Exercise brief – Go through the listing below. Copy each line that has the string "this".

Given information –
Lemma run_pending p ops : forall w s,
  forallb (fun o => negb (is_emit o)) ops = true ->
  _socket (this w) = Some s ->
  promises w !! p = Some Pending ->
  promises (run remote w ops) !! p = Some Pending.
Proof.
  induction ops as [|o ops IH]; intros w s Hops Hs Hp; [exact Hp|].
  cbn in Hops. apply andb_true_iff in Hops as [Ho Hops].
  apply negb_true_iff in Ho.
  cbn. apply (IH _ s Hops).
  - now apply step_socket.
  - now apply (step_pending p w o s).
Qed.

(** Only an event writes to the console. *)
Lemma step_console w o :
  is_emit o = false -> console (step remote w o) = console w.
Proof.
  intros Ho. destruct o as [| |e options|s ev]; cbn [step]; try discriminate.
  - destruct (_socket (this w)) as [s|] eqn:Hs.
    + pose proof (initSocket_debounce w s Hs) as Hd.
      destruct (initSocket w) as [w' q]. cbn [fst].
      now destruct Hd as (_ & _ & _ & Hc & _).
    + now rewrite (initSocket_fresh _ Hs).
  - reflexivity.
  - now rewrite call_frame.
Qed.

End Shapes.

(** * More on the socket: what follows from the shape *)

Lemma initSocket_returns w : snd (initSocket w) = length (promises w).
Proof.
  destruct (_socket (this w)) as [s|] eqn:Hs.
  - now rewrite (initSocket_assigned _ _ Hs).
  - now rewrite (initSocket_fresh _ Hs).
Qed.

(** The first call on a client that has no socket, in full. *)
Lemma initSocket_first w :
  Shape 0 w ->
  initSocket w
  = ({| this := {| api := api (this w); _socket := Some 0 |};
        sockets := [opened_socket 0];
        promises := [Pending];
        settled := settled w; console := console w; wire := wire w |}, 0).
Proof.
  intros (Hs & Hso & Hp). rewrite (initSocket_fresh _ Hs). now rewrite Hso, Hp.
Qed.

Task solution –
  _socket (this w) = Some s ->
  - destruct (_socket (this w)) as [s|] eqn:Hs.
  destruct (_socket (this w)) as [s|] eqn:Hs.
  = ({| this := {| api := api (this w); _socket := Some 0 |};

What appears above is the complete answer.